Купец-контрабандист и его соблазнительная помощница (оба носят большие заячьи уши, хотя голос у хитроумного купца вполне хищный) понимают, что в этой лингвистической загвоздке — их спасение. Волки в заячьей шкуре обманывают и щедро угощают казаков: «По нашему звычаю — пьють горилку до чаю…» Сцена пира воплощает ренессансную радость жизни: казаки поют и танцуют, а контрабандисты потихоньку тащат мимо свои мешки. В финале дочь атамана затягивает горестную песню «Горе нам начальничкам» — переход в непростое похмельное утро, в туман над рекой.
Туман рассеивается, выплывают титры «кубанский хоррор», а на первом плане зловещая картинка: женщина в огромном венке пытается оттереть от скатерти кровавое пятно. Это начало второй части спектакля по рассказу «Гуси с того света». Его сюжет коренные жители Кубани знают как старую хуторскую байку: гуси наелись ягод для наливки и свалились мертвецки пьяными, хозяйка их ощипала, а они проспались и вернулись домой голыми.
Состав из четырех актеров работает слаженным гусиным ансамблем, начиная от птичьей пластики движений и заканчивая четкой иерархией в стае.
В эту матриархально-гусеедческую идиллию вторгается соседка Хведориха. Венок на ней поменьше, зато каблуки повыше — и вот уже гуси, вытянув шеи, как крысы за дудочкой, идут за коварной соседкой; только выстрел из ружья и заставляет их прийти в себя.
Дальше все будет по сюжету: рассыпанные ягоды-спотыкач, наевшиеся и напившиеся гуси — замечательно, кстати, танцующие в этом состоянии. Чего стоит только финальное плие младшего гуся, из которого он падает в смертный сон. Вдова, Миколаевна, сперва убивается по павшим гусям, «отравленным соседкой», а потом смущенно-деловито предлагает племяннице: «Як тоби здаетця — не грих буде, из здохлых гусок пух поздырать?»
Пока хозяйки ощипывают гусей и увозят их на тачках, сюрреалистичность действия нарастает: соседка выходит с вокальным номером — умопомрачительно смешной песней в стиле французского шансона и интерактивом в духе собирательной поп-звезды, выкрикивающей «Я живу для вас!» Под конец песни и ее пристукивают ковшиком и увозят на такой же тачке.
Сюрреалистической кульминацией спектакля становится сон Миколаевны, внушенный ее больной совестью.
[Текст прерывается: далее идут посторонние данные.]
Lemma booking_books tid c reg to id t k :
  booking (foldl (book tid c) reg to) id t k =
  if decide (id ∈ pe_ID <$> to ∧ t = tid ∧ k = br_Key c) then Some c else booking reg id t k.
Proof.
  revert reg. induction to as [|e to IH]; intros reg; cbn [foldl].
  - rewrite decide_False; [done|]. by intros [?%not_elem_of_nil _].
  - rewrite IH, booking_book. repeat case_decide; set_solver.
Qed.

Lemma Move_ok_checked `{RangeOrder} reg from to tid c reg' :
  Move reg from to tid c = (reg', None) ↔
  (∀ e, e ∈ to → checkCapacity reg e tid c = true) ∧
  reg' = foldl (book tid c) (foldl (unbook tid (br_Key c)) reg from) to.
Proof.
  unfold Move. destruct (list_find _ to) as [[i e]|] eqn:Hf.
  - split; [done|]. intros [Hc _]. apply list_find_Some in Hf as (He & Hfalse & _).
    rewrite Hc in Hfalse by (by eapply list_elem_of_lookup_2). done.
  - split.
    + intros [= <-]. split; [|done]. intros e He. rewrite list_find_None, list.Forall_forall in Hf.
      specialize (Hf e He). by apply not_false_is_true.
    + by intros [_ ->].
Qed.

Lemma Move_err `{RangeOrder} reg from to tid c reg' err :
  Move reg from to tid c = (reg', Some err) →
  reg' = reg ∧ ∃ e, e ∈ to ∧ checkCapacity reg e tid c = false ∧ err = NoCapacity (pe_ID e).
Proof.
  unfold Move. destruct (list_find _ to) as [[i e]|] eqn:Hf; [|done]. intros [= <- <-].
  apply list_find_Some in Hf as (He & Hfalse & _). split; [done|].
  exists e. split; [by eapply list_elem_of_lookup_2|done].
Qed.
Гуси в этой сцене, как совы у Линча, маркируют границу между двумя мирами, перемещаясь и сопровождая из одного в другой. В луче света появляется ненавистная соседка с вентилятором, исполняя на столе изысканный танец и осыпая себя гусиным пухом. А затем выходят и сами гуси-мстители с огромными птичьими головами из папье-маше и красными, словно окровавленными, клювами. Они зловеще окружают кровать хозяйки: «А не гришно тоби з нас, мертвых, пух здырати?..» Красивая и жуткая сцена заканчивается выстрелом: крик, тьма — и Миколаевна просыпается.
И тут, когда перепуганная хозяйка просит Хрыстину зажечь лампадку, гуси и вправду возвращаются: мол, это мы, мы очень замерзли, нас кто‑то ободрал, но не знаем кто, «бо були дуже пьяни». Возвращение гусей в нижнем белье, униженно сгорбившихся, с похмельными бутылочками воды в руках — пародия на их торжественный выход-танец в начале.
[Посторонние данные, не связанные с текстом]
(** [m.Mutate(intentEntry.Intent)]: the type check, then the closure. *)
Definition mutate_step (node : string) (acc : sid_state * Intent * list registry_error) (m : pendingMutation)
    : sid_state * Intent * list registry_error :=
  let '(sids, i, errs) := acc in
  match i with
  | IntentPE pe =>
      let '(sids, pe, e) := mutate_pe node sids pe (pm_Mutate m) in
      (sids, IntentPE pe, match e with Some e => errs ++ [e] | None => errs end)
  | IntentCPE _ => (sids, i, errs ++ [IntentIsNotPE node])
  end.

Definition bump (ni : NodeIntent) (i : Intent) (now : Time) : NodeIntent :=
  {| ni_ID := ni_ID ni; ni_NodeType := ni_NodeType ni; ni_Intent := i; ni_Timestamp := now;
     ni_Generation := u32 (ni_Generation ni + 1); ni_Version := ni_Version ni |}.

Definition publish_key (ni : NodeIntent) (entryKey : string) : option string :=
  match ni_NodeType ni with
  | NodeTypePE => Some (Key PrefixPE entryKey LaneIntent)
  | NodeTypeCPE => Some (Key PrefixCPE entryKey LaneIntent)
  | NodeTypeOther _ => None
  end.

Record commit_state := {
  cs_reg : ServiceRegistry;
  cs_snapshots : gmap string NodeIntent;
  cs_errors : list registry_error;
}.

(** The node's entry, made if it is missing for the type the first change
    names. *)
Definition tx_entry (reg : gmap string NodeIntent) (entryKey : string) (mutations : list pendingMutation)
    (now : Time) : option NodeIntent :=
  match reg !! entryKey, mutations with
  | Some e, _ => Some e
  | None, m :: _ =>
      match pm_NodeType m with
      | NodeTypePE => Some (getOrCreateRegistryEntryForPE reg entryKey now)
      | NodeTypeCPE => Some (getOrCreateRegistryEntryForCPE reg entryKey now)
      | NodeTypeOther _ => None
      end
  | None, [] => None
  end.

(** One node of the first loop of [Commit], under the registry's lock. *)
Definition commit_node (now : Time) (st : commit_state) (km : string * list pendingMutation) : commit_state :=
  let '(entryKey, mutations) := km in
  let reg := sr_registry (cs_reg st) in
  match tx_entry reg entryKey mutations now with
  | None => st
  | Some e =>
      let '(sids, i, errs) := foldl (mutate_step entryKey) (sr_sids (cs_reg st), ni_Intent e, cs_errors st) mutations in
      let e' := bump e i now in
      let reg' := {| sr_registry := <[entryKey := e']> reg; sr_sids := sids |} in
      match publish_key e' entryKey with
      | None => {| cs_reg := reg'; cs_snapshots := cs_snapshots st; cs_errors := errs ++ [UnknownNodeType entryKey] |}
      | Some k => {| cs_reg := reg'; cs_snapshots := <[k := Clone e']> (cs_snapshots st); cs_errors := errs |}
      end
  end.

(** The second loop: the version goes to the database, then the snapshot to
    the bucket.  A failed database write is only logged. *)
Definition publish_step (upsert_ok publish_ok : string → bool)
    (acc : list (string * NodeIntent) * list registry_error) (ks : string * NodeIntent)
    : list (string * NodeIntent) * list registry_error :=
  if upsert_ok ks.1 then
    if publish_ok ks.1 then (acc.1 ++ [ks], acc.2) else (acc.1, acc.2 ++ [PublishFailed ks.1])
  else acc.

(** The registry after the call, what was published, and the errors joined. *)
Definition Commit (upsert_ok publish_ok : string → bool) (r : ServiceRegistry) (tx : RegistryTx) (now : Time)
    : ServiceRegistry * list (string * NodeIntent) * list registry_error :=
  let st := foldl (commit_node now) {| cs_reg := r; cs_snapshots := ∅; cs_errors := [] |} (range_map tx) in
  let '(pub, errs) := foldl (publish_step upsert_ok publish_ok) ([], cs_errors st) (range_map (cs_snapshots st)) in
  (cs_reg st, pub, errs).

(** ** CPE updates *)

Definition UpsertCPEIntentForSite (upsert_ok publish_ok : bool) (r : ServiceRegistry) (portalID : string)
    (cpe : CPEIntent) (now : Time) : ServiceRegistry * list (string * NodeIntent) * option registry_error :=
  let current := getOrCreateRegistryEntryForCPE (sr_registry r) portalID now in
  let e := bump current (IntentCPE cpe) now in
  let r := {| sr_registry := <[portalID := e]> (sr_registry r); sr_sids := sr_sids r |} in
  let key := Key PrefixCPE portalID LaneIntent in
  if upsert_ok then
    if publish_ok then (r, [(key, Clone e)], None) else (r, [], Some (PublishFailed key))
  else (r, [], Some (UpsertFailed portalID)).

(** ** Recovery *)

Record NodeGeneration := { ng_NodeType : NodeType; ng_NodeID : string; ng_Version : Z }.

Definition load_generation (now : Time) (reg : gmap string NodeIntent) (g : NodeGeneration) : gmap string NodeIntent :=
  let put i := <[ng_NodeID g := {| ni_ID := ng_NodeID g; ni_NodeType := ng_NodeType g; ni_Intent := i;
      ni_Timestamp := now; ni_Generation := 0; ni_Version := u32 (ng_Version g + 1) |}]> reg in
  match ng_NodeType g with
  | NodeTypePE => put (IntentPE (empty_pe (ng_NodeID g)))
  | NodeTypeCPE => put (IntentCPE (empty_cpe (ng_NodeID g)))
  | NodeTypeOther _ => reg
  end.

Definition LoadPreviousStateFromDB (generations : list NodeGeneration) (allocations : list SIDAllocation)
    (cursor : Z) (now : Time) : ServiceRegistry :=
  {| sr_registry := foldl (load_generation now) ∅ generations; sr_sids := restart allocations cursor |}.

(** [Restore]: republish every intent, up to the first failure. *)
Definition restore_key (ni : NodeIntent) : string :=
  match ni_Intent ni with
  | IntentCPE i => Key PrefixCPE (cpe_PortalID i) LaneIntent
  | IntentPE i => Key PrefixPE (pei_NodeID i) LaneIntent
  end.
Постановка не притворяется кубанской народной комедией, она про сегодня — как будто теперешний читатель впервые открывает рассказы Канивецкого.
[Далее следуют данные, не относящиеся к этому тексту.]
(* ===== verification/Inventory.v ===== *)
(** The node inventory (node_inventory.go): facts about the nodes that path
    computation does not need, such as the access side of a PE. *)

From S2P Require Import Prelude Float64 Netip Topology CostGraph PceGraph Cspf Bandwidth Tenants.

Record NodeAccess := {
  na_Interface : string;
  na_Address : Prefix;
  na_Aggregate : Prefix;
  na_Nexthop : Addr;
}.

Record NodeInterface := { nif_Name : string; nif_Role : string; nif_Peer : string; nif_Address : string }.

Record InventoryNode := {
  in_ID : NodeID;
  in_Name : string;
  in_Index : Z;
  in_ISISNet : string;
  in_Locator : string;
  in_Loopback : string;
  in_Interfaces : list NodeInterface;
  in_Access : option NodeAccess;
}.

Definition HasAccessSide (n : InventoryNode) : bool :=
  match in_Access n with Some _ => true | None => false end.

(** The part of a PoP in the topology file that the inventory reads. *)
Record RawAccess := { rac_Interface : string; rac_Address : string; rac_Aggregate : string; rac_Nexthop : string }.
Record RawInventoryPop := {
  rip_ID : string; rip_Name : string; rip_Index : Z; rip_IsisNet : string; rip_Locator : string;
  rip_Loopback : string; rip_Interfaces : list NodeInterface; rip_Access : option RawAccess;
}.

Inductive inventory_error :=
  | DuplicateNodeID (id : string)
  | DuplicateNodeName (name : string)
  | BadAccessAddress (id s : string)
  | BadAccessAggregate (id s : string)
  | BadAccessNexthop (id s : string)
  | AddressOutsideAggregate (id : string)
  | NexthopOutsideAggregate (id : string).

Record JSONNodeInventory := {
  inv_byID : gmap NodeID InventoryNode;
  inv_byName : gmap string InventoryNode;
}.

Definition load_access (id : string) (a : option RawAccess) : result inventory_error (option NodeAccess) :=
  match a with
  | None => Ok None
  | Some a =>
      match ParsePrefix (rac_Address a) with
      | None => Err (BadAccessAddress id (rac_Address a))
      | Some address =>
      match ParsePrefix (rac_Aggregate a) with
      | None => Err (BadAccessAggregate id (rac_Aggregate a))
      | Some aggregate =>
      match ParseAddr (rac_Nexthop a) with
      | None => Err (BadAccessNexthop id (rac_Nexthop a))
      | Some nexthop =>
          if negb (prefixWithin aggregate address) then Err (AddressOutsideAggregate id)
          else if negb (prefix_contains aggregate nexthop) then Err (NexthopOutsideAggregate id)
          else Ok (Some {| na_Interface := rac_Interface a; na_Address := address;
                           na_Aggregate := aggregate; na_Nexthop := nexthop |})
      end end end
  end.

Definition load_node (inv : JSONNodeInventory) (p : RawInventoryPop) : result inventory_error JSONNodeInventory :=
  match inv_byID inv !! rip_ID p with
  | Some _ => Err (DuplicateNodeID (rip_ID p))
  | None =>
  match inv_byName inv !! rip_Name p with
  | Some _ => Err (DuplicateNodeName (rip_Name p))
  | None =>
      access ← load_access (rip_ID p) (rip_Access p);
      let node := {| in_ID := rip_ID p; in_Name := rip_Name p; in_Index := rip_Index p;
                     in_ISISNet := rip_IsisNet p; in_Locator := rip_Locator p; in_Loopback := rip_Loopback p;
                     in_Interfaces := rip_Interfaces p; in_Access := access |} in
      Ok {| inv_byID := <[rip_ID p := node]> (inv_byID inv);
            inv_byName := <[rip_Name p := node]> (inv_byName inv) |}
  end end.

(** [Load] on decoded data; on an error the inventory keeps what it had. *)
Definition LoadInventory (inv : JSONNodeInventory) (pops : list RawInventoryPop)
    : JSONNodeInventory * option inventory_error :=
  match foldM load_node {| inv_byID := ∅; inv_byName := ∅ |} pops with
  | Ok inv' => (inv', None)
  | Err e => (inv, Some e)
  end.

Definition InvNode (inv : JSONNodeInventory) (id : NodeID) : option InventoryNode := inv_byID inv !! id.
Definition NodeByName (inv : JSONNodeInventory) (name : string) : option InventoryNode := inv_byName inv !! name.

Definition node_id_le (a b : InventoryNode) : Prop := str_le (in_ID a) (in_ID b).
#[export] Instance node_id_le_dec : RelDecision node_id_le.
Proof. intros a b. unfold node_id_le. apply _. Defined.

Definition Nodes `{RangeOrder} (inv : JSONNodeInventory) : list InventoryNode :=
  merge_sort node_id_le (range_map (inv_byID inv)).*2.

(** ** What loading establishes *)

Record inventory_wf (inv : JSONNodeInventory) : Prop := {
  iw_id : ∀ id n, inv_byID inv !! id = Some n → in_ID n = id ∧ inv_byName inv !! in_Name n = Some n;
  iw_name : ∀ name n, inv_byName inv !! name = Some n → in_Name n = name ∧ inv_byID inv !! in_ID n = Some n;
  iw_access : ∀ id n a, inv_byID inv !! id = Some n → in_Access n = Some a →
    prefixWithin (na_Aggregate a) (na_Address a) = true ∧
    prefix_contains (na_Aggregate a) (na_Nexthop a) = true;
}.

Lemma load_access_ok id raw a :
  load_access id raw = Ok (Some a) →
  prefixWithin (na_Aggregate a) (na_Address a) = true ∧ prefix_contains (na_Aggregate a) (na_Nexthop a) = true.
Proof.
  unfold load_access. destruct raw as [raw|]; [|done].
  destruct (ParsePrefix (rac_Address raw)) as [ad|]; [|done].
  destruct (ParsePrefix (rac_Aggregate raw)) as [ag|]; [|done].
  destruct (ParseAddr (rac_Nexthop raw)) as [nh|]; [|done].
  destruct (prefixWithin ag ad) eqn:H1; [|done]. destruct (prefix_contains ag nh) eqn:H2; [|done].
  simpl. by intros [= <-].
Qed.

Lemma load_node_wf inv p inv' : inventory_wf inv → load_node inv p = Ok inv' → inventory_wf inv'.
Proof.
  intros [Hid Hname Hacc]. unfold load_node.
  destruct (inv_byID inv !! rip_ID p) eqn:H1; [done|]. destruct (inv_byName inv !! rip_Name p) eqn:H2; [done|].
  intros (access & Ha & [= <-])%result_bind_Ok. split; simpl.
  - intros id n. rewrite lookup_insert_Some. intros [[<- <-]|[Hne Hn]]; simpl.
    + by rewrite lookup_insert_eq.
    + destruct (Hid _ _ Hn) as [<- Hb]. by rewrite lookup_insert_ne by congruence.
  - intros name n. rewrite lookup_insert_Some. intros [[<- <-]|[Hne Hn]]; simpl.
    + by rewrite lookup_insert_eq.
    + destruct (Hname _ _ Hn) as [<- Hb]. by rewrite lookup_insert_ne by congruence.
  - intros id n a. rewrite lookup_insert_Some. intros [[<- <-]|[Hne Hn]]; simpl; [|by apply (Hacc id n)].
    intros ->. by eapply load_access_ok.
Qed.

(** The node ids and names of a loaded inventory are unambiguous and every
    access side lies inside its aggregate; a failed load changes nothing. *)
Lemma LoadInventory_wf inv pops :
  match LoadInventory inv pops with
  | (inv', None) => inventory_wf inv'
  | (inv', Some _) => inv' = inv
  end.
Proof.
  unfold LoadInventory. destruct (foldM load_node _ pops) as [inv'|e] eqn:Hf; [|done].
  revert Hf. apply (foldM_ind load_node (λ _ i, inventory_wf i)).
  - split; simpl; intros *; by rewrite lookup_empty.
  - intros _ p t t' Ht _. by apply load_node_wf.
Qed.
Но судя по радостной реакции зрителей, образ казаков как людей не столько воинственных, сколько великодушных, искренних и немного наивных, оказался их потомкам гораздо ближе и роднее, чем шаблонные бородачи, бесконечно распрягающие одних и тех же коней. И думается, что забавные и трагикомические новеллы кубанского прозаика теперь прочтет куда больше народу. Тем более что в июне — премьера по трем другим новеллам Канивецкого в Краснодарском театре драмы.